Lemma split_once_join (sep s a b : string) :
  split_once sep s = [a; b] -> s = a +:+ sep +:+ b.
Proof.
  revert a b. induction s as [| c s IH]; intros a b H.
  - simpl in H. destruct (strip_prefix sep EmptyString) eqn:Hp; [| discriminate].
    injection H as <- <-. now apply strip_prefix_Some in Hp.
  - simpl in H. destruct (strip_prefix sep (String c s)) eqn:Hp.
    + injection H as <- <-. now apply strip_prefix_Some in Hp.
    + destruct (split_once_cases sep s) as [Hs | (a' & b' & Hs)];
        rewrite Hs in H.
      * destruct s; discriminate.
      * injection H as <- <-. rewrite append_cons. f_equal. now apply IH.
Qed.

Lemma split_once_found (sep pre post : string) :
  exists a b, split_once sep (pre +:+ sep +:+ post) = [a; b].
Proof.
  induction pre as [| c pre IH].
  - change (EmptyString +:+ sep +:+ post) with (sep +:+ post).
    destruct (sep +:+ post) eqn:E; simpl; rewrite <- ?E, strip_prefix_app; eauto.
  - rewrite append_cons. simpl.
    destruct (strip_prefix sep (String c (pre +:+ sep +:+ post))); [eauto |].
    destruct IH as (a & b & ->). eauto.
Qed.

Lemma split_once_no_colon (ns rest : string) :
  has_char ":" ns = false ->
  split_once "::" (ns +:+ "::" +:+ rest) = [ns; rest].
Proof.
  induction ns as [| c ns IH]; intros H; [reflexivity |].
  cbn [has_char] in H. destruct (Ascii.eqb ":" c) eqn:Hc; [discriminate |].
  rewrite append_cons.
  change (split_once "::" (String c (ns +:+ "::" +:+ rest)))
    with (match strip_prefix "::" (String c (ns +:+ "::" +:+ rest)) with
          | Some r => [EmptyString; r]
          | None => match split_once "::" (ns +:+ "::" +:+ rest) with
                    | [a; b] => [String c a; b]
                    | _ => [String c (ns +:+ "::" +:+ rest)]
                    end
          end).
  cbn [strip_prefix]. rewrite Hc. now rewrite IH.
Qed.

Lemma has_char_contains (c : Ascii.ascii) (s : string) :
  has_char c s = true <-> contains (String c EmptyString) s.
Proof.
  split.
  - induction s as [| c' s IH]; simpl; [discriminate |].
    destruct (Ascii.eqb c c') eqn:Hc.
    + intros _. apply Ascii.eqb_eq in Hc as <-. exists EmptyString, s. reflexivity.
    + intros (pre & post & ->)%IH. exists (String c' pre), post. reflexivity.
  - intros (pre & post & ->). induction pre as [| c' pre IH].
    + simpl. now rewrite Ascii.eqb_refl.
    + rewrite append_cons. simpl. destruct (Ascii.eqb c c'); [reflexivity | exact IH].
Qed.

(** X1: a qualified name built from a namespace without colons parses back
    into that namespace and the rest, whatever the rest contains. *)
Theorem parse_namespace_of_qualified (ns rest : string) :
  has_char ":" ns = false ->
  parse_namespace (ns +:+ "::" +:+ rest) = Ok (ns, rest).
Proof.
  intros H. unfold parse_namespace. now rewrite split_once_no_colon.
Qed.

(** X2: what [parse_namespace] returns joins back, with [::] between the two
    parts, into the text it was given. *)
Theorem parse_namespace_joins_back (s ns rest : string) :
  parse_namespace s = Ok (ns, rest) -> s = ns +:+ "::" +:+ rest.
Proof.
  unfold parse_namespace. intros H.
  destruct (split_once_cases "::" s) as [Hs | (a & b & Hs)]; rewrite Hs in H.
  - discriminate.
  - injection H as <- <-. now apply split_once_join.
Qed.

(** X3: [parse_namespace] raises, and then a ValueError quoting its argument,
    exactly when the argument has no [::] in it. *)
Theorem parse_namespace_fails_iff (s : string) :
  ((exists e, parse_namespace s = Raise e) <-> ~ contains "::" s)
  /\ forall e, parse_namespace s = Raise e ->
       e = ValueError ("Expected there to be a namespace in " +:+ s +:+ ".").
Proof.
  unfold parse_namespace. split; [split |].
  - intros [e He] (pre & post & ->).
    destruct (split_once_found "::" pre post) as (a & b & Hs).
    rewrite Hs in He. discriminate.
  - intros Hno.
    destruct (split_once_cases "::" s) as [Hs | (a & b & Hs)]; rewrite Hs.
    + eauto.
    + exfalso. apply Hno. exists a, b. now apply split_once_join.
  - destruct (split_once "::" s) as [| a [| b [| c l]]]; intros e [= <-]; reflexivity.
Qed.

(** X4: [validate_namespace] accepts exactly the namespaces that contain no
    dot and are none of the reserved names. *)
Theorem validate_namespace_ok_iff (ns : string) :
  validate_namespace ns = Ok tt <-> ~ contains "." ns /\ ns ∉ RESERVED_NS.
Proof.
  unfold validate_namespace.
  destruct (has_char "." ns) eqn:Hdot.
  - split; [discriminate |]. intros [H _]. exfalso. apply H.
    now apply has_char_contains.
  - case_bool_decide as Hres.
    + split; [discriminate |]. intros [_ H]. contradiction.
    + split; [| reflexivity]. intros _. split; [| exact Hres].
      intros H%has_char_contains. congruence.
Qed.

Section MoreProperties.
Context `{TG : Torchgen} `{HS : Host}.

(** X5: for a function, a namespace that contains a dot or is reserved makes
    the decorator raise a ValueError quoting the namespace, whatever the
    schema string is (it is not parsed), and leaves the process state as it
    was. *)
Theorem bad_namespace_rejected_before_parsing
    (schema ns : string) (fn : PyFunction) (w : World) :
  contains "." ns \/ ns ∈ RESERVED_NS ->
  exists msg,
    custom_op schema ns (PFunction fn) w = (Raise (ValueError msg), w)
    /\ contains ns msg.
Proof.
  intros Hbad. unfold custom_op, custom_op_inner, bind, lift, validate_namespace.
  destruct (has_char "." ns) eqn:Hdot.
  - eexists. split; [reflexivity |].
    do 2 apply contains_app_r. apply contains_prefix.
  - destruct Hbad as [H%has_char_contains | H]; [congruence |].
    rewrite bool_decide_eq_true_2 by exact H.
    eexists. split; [reflexivity |].
    apply contains_app_r, contains_prefix.
Qed.

(** X6: [validate_schema] returns without raising exactly for the schemas
    that are functional, return no view, take a tensor, return something and
    declare no [self]. *)
Theorem validate_schema_ok_iff (fs : FunctionSchema) :
  validate_schema fs = Ok tt <-> ~ rejected_schema fs.
Proof.
  split.
  - intros Hok Hbad. apply validate_schema_rejects in Hbad as [msg Hmsg].
    congruence.
  - apply validate_schema_accepts.
Qed.

End MoreProperties.

(** ** Further properties: device implementations *)

Lemma dict_get_supported (d : string) :
  (d ∈ ["cpu"; "cuda"] -> is_Some (dict_get SUPPORTED_DEVICE_TYPE_TO_KEY d))
  /\ (d ∉ ["cpu"; "cuda"] -> dict_get SUPPORTED_DEVICE_TYPE_TO_KEY d = None).
Proof.
  unfold SUPPORTED_DEVICE_TYPE_TO_KEY. cbn [dict_get].
  destruct (String.eqb "cpu" d) eqn:H1; [apply String.eqb_eq in H1 as <- |].
  { split; [eauto |]. intros H. exfalso. apply H. apply list_elem_of_here. }
  destruct (String.eqb "cuda" d) eqn:H2; [apply String.eqb_eq in H2 as <- |].
  { split; [eauto |]. intros H. exfalso. apply H.
    apply list_elem_of_further, list_elem_of_here. }
  apply String.eqb_neq in H1, H2. split; [| reflexivity].
  intros H. repeat (apply elem_of_cons in H as [-> | H]; [congruence |]).
  by apply elem_of_nil in H.
Qed.

Lemma validate_device_type_cases (d : string) :
  (d ∈ ["cpu"; "cuda"] /\ validate_device_type d = Ok tt)
  \/ ((d ∉ ["cpu"; "cuda"])
      /\ (exists msg, validate_device_type d = Raise (ValueError msg)
                      /\ contains d msg)).
Proof.
  destruct (decide (d ∈ ["cpu"; "cuda"])) as [Hin | Hout].
  - left. split; [exact Hin |].
    destruct (proj1 (dict_get_supported d) Hin) as [k Hk].
    unfold validate_device_type. now rewrite Hk.
  - right. split; [exact Hout |].
    unfold validate_device_type. rewrite (proj2 (dict_get_supported d) Hout).
    eexists. split; [reflexivity |].
    apply contains_app_r, contains_prefix.
Qed.
(** * Gatherings: ledger and lifecycle engine

    A shallow embedding of [models.py] (the SQLAlchemy entity store and the
    derived ledger properties) and of [services.py] (the service facade),
    followed by the properties of the specification that were checked
    against it.

    Modelling conventions.
    - The four tables are lists of rows kept in primary-key order; a fresh
      integer key is one more than the largest key of the table (SQLite's
      rowid rule for an [INTEGER PRIMARY KEY] column).  A query without
      [ORDER BY] scans the table in that order, so [.first()] is the first
      matching row and [.all()] the matching rows in key order.
    - Amounts ([Float] columns) are binary64 numbers in the source.  The
      store and the operations carry them as exact rationals [Q]: what is
      proved over [Q] is the structure of the results (which rows exist,
      which member an amount is booked on, which formula a dictionary entry
      holds) and the value of scenarios whose amounts are small integers,
      on which binary64 arithmetic is exact.  The ledger properties whose
      value depends on rounding are embedded a second time over binary64
      itself, in [Binary64], with the operations of [SpecFloat].
    - The collections [Member.expenses] and [Member.payments] have no
      [order_by]: the order in which a load lists them is the database's
      choice.  [load_member] lists them in key order as one such choice;
      no statement below relies on the position of a row in them.
    - Python's [int] is [Z]; the [Integer] column of [total_members] holds
      a signed 64-bit integer.
    - A string is a sequence of characters of one byte each.  The date
      parser is modelled on ASCII identifiers, where its digit class is
      [0-9]; the statements about the identifier format are made for ASCII
      identifiers only.
    - A failure of the source is a [ValueError], apart from the
      [OverflowError] of the database driver; the error kinds below name
      the distinct messages.
    - The [created_at] columns take no part in any operation and are left
      out. *)

From Stdlib Require Import ZArith QArith Qabs List Permutation String Ascii Bool Lia Lqa.
From Stdlib Require Import DecimalString Decimal DecimalNat SpecFloat.
Import ListNotations.

Local Open Scope string_scope.
Local Open Scope Z_scope.

(** ** Errors and results *)

Inductive Error : Type :=
| InvalidId          (* "Gathering ID must start with a valid date ..." *)
| AlreadyExists      (* "Gathering with ID ... already exists" *)
| NotFound           (* "Gathering ... not found" *)
| GatheringClosed    (* "Cannot ... closed gathering ..." *)
| AlreadyClosed      (* "Gathering ... is already closed" *)
| InvalidAmount      (* "Expense amount must be positive" *)
| MemberNotFound     (* "Member ... not found in gathering ..." *)
| DuplicateName      (* "Member ... already exists in gathering ..." *)
| MemberHasActivity  (* "Cannot remove member ... who has recorded ..." *)
| MemberLost         (* "Cannot find member ... after ..." *)
| NoneDereference    (* AttributeError: attribute access on [None] *)
| ZeroDivision       (* ZeroDivisionError of [/] *)
| Overflow.          (* OverflowError: "Python int too large to convert to SQLite INTEGER" *)

Inductive result (A : Type) : Type :=
| Ok (a : A)
| Err (e : Error).

Arguments Ok {A} a.
Arguments Err {A} e.

Definition bind {A B : Type} (r : result A) (k : A -> result B) : result B :=
  match r with
  | Ok a => k a
  | Err e => Err e
  end.

Notation "x <- r ;; k" := (bind r (fun x => k))
  (at level 61, r at next level, right associativity).

(** ** Strings: [str.split], [str.join], [int], format [04d], SQL [LIKE] *)

Definition hyphen : ascii := "-"%char.

(** [s.split("-")]: always at least one component. *)
Fixpoint split_hyphen (s : string) : list string :=
  match s with
  | EmptyString => [EmptyString]
  | String c r =>
      if Ascii.eqb c hyphen then EmptyString :: split_hyphen r
      else match split_hyphen r with
           | h :: t => String c h :: t
           | [] => [String c EmptyString]
           end
  end.

(** ["-".join(gathering_id.split("-")[:3])] *)
Definition date_part (gathering_id : string) : string :=
  String.concat "-" (firstn 3 (split_hyphen gathering_id)).

Definition in_range (lo hi c : ascii) : bool :=
  (nat_of_ascii lo <=? nat_of_ascii c)%nat && (nat_of_ascii c <=? nat_of_ascii hi)%nat.

(** The digit class on ASCII text, [0-9].  On other text the parser and
    [int] also take the decimal digits of other scripts. *)
Definition is_digit : ascii -> bool := in_range "0" "9".
Definition is_char (a c : ascii) : bool := Ascii.eqb a c.

(** [int(s)] on a string of decimal digits (a leading blank is skipped, as
    [int] strips white space). *)
Definition digit_val (c : ascii) : Z := Z.of_nat (nat_of_ascii c) - 48.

• • • • •

_Work instructions_: Only lines holding the word "columns" belong in the answer; copy each one from the material.

_Reply to the task_:
    - Amounts ([Float] columns) are binary64 numbers in the source.  The
    - The [created_at] columns take no part in any operation and are left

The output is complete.